To show the potential of nanowarming, we used several tissues and volume systems from 1 to 80 mL. We began with porcine carotid arteries and heart valves and established that we could match the viability and biomechanical assessments from gold standard fast convective warming in 1 mL systems. We demonstrated nanowarming success and convective failure for artery systems vitrified in 50 mL systems. Finally, we demonstrated physical nanowarming at 120 °C/min in both 50 and 80 mL systems, where the convective approach failed due to cracking and devitrification. For instance, during nanowarming of 50 mL systems warming rates ≥ 130 °C/min and stress of only 0.26 MPa (<σyield = 3.2 MPa) allow warming without devitrification and cracking (fig. S6B and F). On the other hand, during convective warming rates in the center are < 25 °C/min (fig S6C), which is < CWR for VS55 and will result in devitrification (table S1). Further, thermal gradients between the center and edge of the vial yield thermal stress roughly at the yield stress (3.16 MPa) which can potentially result in cracking (fig. S6D). Not surprisingly, the nanowarmed sample did not devitrify or crack, while the convectively rewarmed sample both crystallized and cracked. These cooling and warming rates match well with the modeling predictions in table S2 and Fig. 4. In short, nanowarming matches fast convective warming viability and biomechanical testing at 1 mL, is superior to convective warming at 50 mL, and is physically scalable to 80 mL systems.

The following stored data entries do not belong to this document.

(* ===== verification/Svpwm.v ===== *)
(** * Space-vector modulation centres the duties

    The q15 and q31 instances of base_pwm: whatever vector is requested, the
    largest and the smallest duty add up to one, so that both zero vectors get
    the same share of the period. *)
From S2P Require Import Prelude MachineInt Status Numeric FcMonad Cordic FcVariants FcBase FcPid FcPidQ FcOps FcTransforms.

Definition min3 (p q r : Z) : Z := Z.min (Z.min p q) r.
Definition max3 (p q r : Z) : Z := Z.max (Z.max p q) r.
Definition clamp1 (x : Z) : Z := clamp x 0 LINEARS_FIXED_ONE.
Definition HALF : Z := 1073741824.

Lemma clamp1_range x : 0 <= clamp1 x <= LINEARS_FIXED_ONE.
Proof. unfold clamp1, clamp, LINEARS_FIXED_ONE. repeat case_if; lia. Qed.

(** Shifting three values so that their extremes are symmetric about one half. *)
Lemma centred p q r : let off := rmul HALF (min3 p q r + max3 p q r) in
  let d x := clamp1 (HALF + (x - off)) in
  Z.abs (min3 (d p) (d q) (d r) + max3 (d p) (d q) (d r) - LINEARS_FIXED_ONE) <= 1.
Proof.
  intros off d. set (lo := min3 p q r) in *. set (hi := max3 p q r) in *.
  assert (forall x y, x <= y -> d x <= d y) as Hm.
  { intros x y Hxy. unfold d, clamp1, clamp, LINEARS_FIXED_ONE. repeat case_if; lia. }
  assert (min3 (d p) (d q) (d r) = d lo /\ max3 (d p) (d q) (d r) = d hi) as [-> ->].
  { assert (forall x y, d (Z.min x y) = Z.min (d x) (d y)) as Hmin.
    { intros x y. destruct (Z.le_ge_cases x y) as [Hxy|Hxy]; pose proof (Hm _ _ Hxy); (rewrite !Z.min_l by lia) || (rewrite !Z.min_r by lia); done. }
    assert (forall x y, d (Z.max x y) = Z.max (d x) (d y)) as Hmax.
    { intros x y. destruct (Z.le_ge_cases x y) as [Hxy|Hxy]; pose proof (Hm _ _ Hxy); (rewrite !Z.max_r by lia) || (rewrite !Z.max_l by lia); done. }
    unfold lo, hi, min3, max3. by rewrite !Hmin, !Hmax. }
  pose proof (rmul_error HALF (lo + hi)) as He. fold off in He.
  assert (lo <= hi) by (unfold lo, hi, min3, max3; lia).
  assert (Z.abs (2 * off - (lo + hi)) <= 1) as Ho by (clear - He; unfold HALF, LINEARS_FIXED_ONE in *; lia).
  clearbody lo hi off. clear He Hm. unfold d, clamp1, clamp, HALF, LINEARS_FIXED_ONE. repeat case_if; lia.
Qed.

Section Pwm.
Variable f : q_format.

#[local] Instance p_arith : FcArith Z Z := fcq f.
#[local] Instance p_laws : FcLaws Z Z := fcq_laws f.
#[local] Instance p_sticky : FcSticky Z Z := fcq_sticky f.

Lemma base_limit_wp a b limit out : is_i64 a -> is_i64 b -> is_i64 limit ->
  (base_limit a b limit out).1 = LINEARS_OK -> is_i64 (base_limit a b limit out).2.1 /\ is_i64 (base_limit a b limit out).2.2.
Proof.
  intros Ha Hb Hl. unfold base_limit.
  match goal with |- context [run ?m out] => assert (wp m (fun r => is_i64 r.1 /\ is_i64 r.2)) as Hwp end.
  { wp_call (q_hypot f) as m Hm. apply wp_check_bind. case_if; [|by apply wp_ret].
    wp_call (q_rescale_any f) as a' (_ & _ & Ha'). wp_call (q_rescale_any f) as b' (_ & _ & Hb'). by apply wp_ret. }
  intros E. exact (run_ok _ _ out Hwp E).
Qed.

Lemma fc_min_eq x y : fc_min x y = Z.min x y.
Proof. unfold fc_min. rewrite (q_lt f). case_if; lia. Qed.
Lemma fc_max_eq x y : fc_max x y = Z.max x y.
Proof. unfold fc_max. rewrite (q_gt f). case_if; lia. Qed.

(** The stored duties of three phase values. *)
Definition duties (p q r : Z) : abc Z :=
  let off := rmul HALF (min3 p q r + max3 p q r) in
  let d x := q_round f (clamp1 (HALF + (x - off))) in mk_abc (d p) (d q) (d r).

Lemma centred_duty_wp x off : is_i64 x -> is_i64 off ->
  wp (lift2 FC_ADD (mret HALF) (FC_SUB x off)) (fun d => d = HALF + (x - off) /\ is_i64 d).
Proof.
  intros Hx Ho. apply wp_lift2; [apply wp_ret|solve_sticky|solve_sticky].
  eapply wp_mono; [by apply (q_sub f)|]. intros y [-> Hy]. apply (q_add f); [unfold HALF; rlia|done].
Qed.

Lemma scaled_wp m : (forall Q, (forall y, is_i64 y -> Q y) -> wp m Q) -> sticky m ->
  wp (lift2 FC_MUL (mret HALF) m) is_i64.
Proof.
  intros Hm Hst. apply wp_lift2; [apply wp_ret, Hm|done|solve_sticky]. intros y Hy.
  eapply wp_mono; [apply (q_mul f); [unfold HALF; rlia|done]|]. by intros ? [].
Qed.

Lemma base_pwm_wp a b bus out : is_i64 a -> is_i64 b -> is_i64 bus ->
  (base_pwm a b bus out).1 = LINEARS_OK -> exists p q r, (base_pwm a b bus out).2 = duties p q r.
Proof.
  intros Ha Hb Hbus. unfold base_pwm.
  match goal with |- context [run ?m out] => assert (wp m (fun d => exists p q r, d = duties p q r)) as Hwp end.
  { apply wp_bind; [apply wp_lift1; [|solve_sticky]|solve_sticky].
    eapply wp_mono; [apply (q_i f); lia|]. intros three [_ H3]. eapply wp_mono; [by apply (q_sqrt f)|]. intros root [Hroot _].
    apply wp_bind; [apply wp_lift2; [|solve_sticky|solve_sticky]|solve_sticky].
    eapply wp_mono; [apply (q_i f); lia|]. intros one [_ H1]. apply wp_ret.
    eapply wp_mono; [by apply fcq_div_wp|]. intros limit Hlimit.
    apply wp_bind; [eapply wp_mono; [apply (q_ratio f 1 2); lia|intros half [Eh _]]|solve_sticky].
    change (div_nearest (1 * LINEARS_FIXED_ONE) 2) with HALF in Eh. subst half.
    wp_call (q_abs f) as aa [-> Haa]. wp_call (q_abs f) as bb [-> Hbb]. cbv zeta.
    assert (forall (c1 c2 : bool), is_i64 (if c2 then bus else if c1 then Z.abs a else Z.abs b)) as Hscale
      by (intros; by repeat case_if).
    wp_call fcq_div_wp as a' Ha'. wp_call fcq_div_wp as b' Hb'. apply wp_check_bind.
    apply wp_bind; [apply wp_assign|solve_sticky]. intros El.
    destruct (base_limit_wp a' b' limit (a', b') Ha' Hb' Hlimit El) as [Hp Hbl].
    set (v := (base_limit a' b' limit (a', b')).2) in *. clearbody v. destruct v as [p bl]. cbn [fst snd] in Hp, Hbl.
    cbv beta iota zeta.
    apply wp_bind; [eapply wp_mono; [apply scaled_wp; [|solve_sticky]|]|solve_sticky].
    { intros Q HQ. apply wp_lift2; [|solve_sticky|solve_sticky]. eapply wp_mono; [by apply (q_mul f)|]. intros y [_ Hy].
      apply wp_ret. eapply wp_mono; [by apply (q_sub f)|]. intros z [_ Hz]. by apply HQ. }
    intros q Hq. apply wp_bind; [eapply wp_mono; [apply scaled_wp; [|solve_sticky]|]|solve_sticky].
    { intros Q HQ. apply wp_lift1; [|solve_sticky]. apply wp_lift2; [apply wp_ret|solve_sticky|solve_sticky].
      eapply wp_mono; [by apply (q_mul f)|]. intros y [_ Hy]. eapply wp_mono; [by apply (q_add f)|]. intros z [_ Hz].
      eapply wp_mono; [by apply (q_neg f)|]. intros w [_ Hw]. by apply HQ. }
    intros r Hr. cbv zeta. rewrite !fc_min_eq, !fc_max_eq. fold (min3 p q r) (max3 p q r).
    assert (is_i64 (min3 p q r) /\ is_i64 (max3 p q r)) as [Hmin Hmax] by (unfold min3, max3, is_i64 in *; lia).
    apply wp_bind; [apply wp_lift2; [apply wp_ret|solve_sticky|solve_sticky]|solve_sticky].
    eapply wp_mono; [by apply (q_add f)|]. intros ex [-> Hex].
    eapply wp_mono; [apply (q_mul f); [unfold HALF; rlia|done]|]. intros off [Eoff Hoff].
    wp_call centred_duty_wp as dp [Edp Hdp]. wp_call centred_duty_wp as dq' [Edq Hdq]. wp_call centred_duty_wp as dr [Edr Hdr].
    apply wp_bind; [eapply wp_mono; [apply (q_i f); lia|intros zero [-> _]]|solve_sticky]. rewrite Z.mul_0_l.
    apply wp_bind; [eapply wp_mono; [apply (q_i f); lia|intros one' [-> _]]|solve_sticky]. rewrite Z.mul_1_l.
    rewrite !(q_clamp f). fold (clamp1 dp) (clamp1 dq') (clamp1 dr).
    assert (forall x, is_i64 (clamp1 x)) as Hcl by (intros x; pose proof (clamp1_range x); unfold LINEARS_FIXED_ONE in *; rlia).
    wp_call (q_store f) as sp [-> _]. wp_call (q_store f) as sq [-> _]. wp_call (q_store f) as sr [-> _].
    apply wp_ret. exists p, q, r. unfold duties. by rewrite Edp, Edq, Edr, Eoff. }
  intros E. exact (run_ok _ _ out Hwp E).
Qed.

(** The duties read back within a unit each of three values whose extremes add up to one. *)
Lemma duties_centred p q r : let d := duties p q r in
  let x := fcq_field f (abc_a d) in let y := fcq_field f (abc_b d) in let z := fcq_field f (abc_c d) in
  0 <= x <= LINEARS_FIXED_ONE /\ 0 <= y <= LINEARS_FIXED_ONE /\ 0 <= z <= LINEARS_FIXED_ONE /\
  Z.abs (min3 x y z + max3 x y z - LINEARS_FIXED_ONE) <= 2 * unit_of f + 1.
Proof.
  unfold duties. cbn [abc_a abc_b abc_c]. pose proof (centred p q r) as Hc. cbv zeta in Hc |- *.
  set (off := rmul HALF (min3 p q r + max3 p q r)) in *.
  assert (forall v, 0 <= fcq_field f (q_round f (clamp1 v)) <= LINEARS_FIXED_ONE /\
    Z.abs (fcq_field f (q_round f (clamp1 v)) - clamp1 v) <= unit_of f) as Hd.
  { intros v. pose proof (clamp1_range v) as Hv. split; [|apply q_round_error; lia].
    pose proof (q_round_repr f (clamp1 v) ltac:(lia)) as Hr. split; [|apply fcq_field_range in Hr; lia].
    assert (q_repr f 0) as R0 by (destruct f; cbn; rlia).
    pose proof (q_round_mono f 0 (clamp1 v) ltac:(lia)) as Hmono.
    assert (q_round f 0 = 0) as E0 by (by destruct f). rewrite E0 in Hmono.
    apply (fcq_field_mono f 0 _ R0 Hr) in Hmono. assert (fcq_field f 0 = 0) as E1 by (by destruct f). lia. }
  destruct (Hd (HALF + (p - off))) as [P1 P2]. destruct (Hd (HALF + (q - off))) as [Q1 Q2].
  destruct (Hd (HALF + (r - off))) as [R1 R2]. split; [done|]. split; [done|]. split; [done|].
  clear - Hc P2 Q2 R2. unfold min3, max3 in *. lia.
Qed.
End Pwm.

(** Space-vector modulation never leaves the linear range unbalanced: whatever the voltage and the
    bus, a successful call returns three duties in [0, 1] whose smallest and largest add up to one
    within two signal units, so the two zero vectors share the period equally; a failing call leaves
    the destination. *)
Theorem svpwm_centred (f : q_format) (v : ab Z) (bus : Z) (old : abc Z) :
  q_repr f (alpha v) -> q_repr f (beta v) -> q_repr f bus ->
  exists st d, @svpwm Z Z (fcq f) v bus (Some old) = (st, Some d) /\
  (st <> LINEARS_OK -> d = old) /\
  (st = LINEARS_OK -> 0 < fcq_field f bus /\
    let x := fcq_field f (abc_a d) in let y := fcq_field f (abc_b d) in let z := fcq_field f (abc_c d) in
    0 <= x <= LINEARS_FIXED_ONE /\ 0 <= y <= LINEARS_FIXED_ONE /\ 0 <= z <= LINEARS_FIXED_ONE /\
    Z.abs (min3 x y z + max3 x y z - LINEARS_FIXED_ONE) <= 2 * unit_of f + 1).
Proof.
  intros Ha Hb Hbus. unfold svpwm, with_out.
  match goal with |- context [run ?m old] =>
    assert (wp m (fun d => 0 < fcq_field f bus /\ exists p q r, d = duties f p q r)) as Hwp end.
  { apply wp_bind; [eapply wp_mono; [by apply (q_load f)|intros a [-> Hia]]|solve_sticky].
    apply wp_bind; [eapply wp_mono; [by apply (q_load f)|intros b [-> Hib]]|solve_sticky].
    apply wp_bind; [eapply wp_mono; [by apply (q_load f)|intros bu [-> Hibu]]|solve_sticky].
    apply wp_check_bind.
    eapply wp_bind_total; [apply fcq_i_total; lia|]. intros zero ->. rewrite Z.mul_0_l. apply wp_fail_if_bind; [done|]. rewrite (q_le f). intros Hc. zbool.
    apply wp_assign. intros El. split; [done|]. by apply (base_pwm_wp f) in El. }
  destruct (run_cases _ old _ Hwp) as [[Er Hs]|(r & Er & Hpos & p & q & s & ->)]; rewrite Er.
  - eexists _, old. split; [reflexivity|]. split; [done|]. intros E. by destruct (Hs E).
  - eexists _, _. split; [reflexivity|]. split; [done|]. intros _. split; [done|]. apply duties_centred.
Qed.

(** Full voltage at 30 degrees on a full bus: leg c rests at zero, legs a and b at one. *)
Lemma svpwm_centred_witness : exists d,
  @svpwm Z Z (fcq Q15) (mk_ab 16384 9459) 32767 (Some (mk_abc 7 7 7)) = (LINEARS_OK, Some d) /\
  Z.abs (min3 (abc_a d) (abc_b d) (abc_c d) + max3 (abc_a d) (abc_b d) (abc_c d) - 32768) <= 2.
Proof.
  destruct (svpwm_centred Q15 (mk_ab 16384 9459) 32767 (mk_abc 7 7 7)) as (st & d & E & _ & H); [cbn; rlia..|].
  vm_compute in E. injection E as <- <-. destruct (H eq_refl) as [_ Hd]. clear H.
  eexists. split; [vm_compute; reflexivity|]. vm_compute. discriminate.
Defined.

In the future, we believe nanowarming can be applied to larger tissues and organs up to volumes of 1 L and possibly beyond. These larger volumes will require introduction of the nanoparticles directly into the tissue by perfusion to distribute the heat generation sufficiently. This can be advanced through modification of existing perfusion methods, such as those already in existence for kidneys (17). Indeed, other new approaches suggest that livers can be perfused with CPA and be pre-conditioned to better withstand hypothermic preservation (32). However, during perfusion only the vascular space, which constitutes roughly 10% of most tissues, will be available to these nanoparticles. Nevertheless, 4 mg Fe/ml msIONPs in M22 is able to warm at 55 °C/min which far exceeds its CWR. As rabbit kidneys have been successfully vitrified with loaded M22 (17) and we have demonstrated physical nanowarming to 80 mL, we believe that consistent nanowarming of rabbit kidneys with retention of function should be feasible. Further, an 80 mL system should also be sufficient for human liver cores that could greatly improve throughput for existing cryopreservation methods of precision cut liver slices (33).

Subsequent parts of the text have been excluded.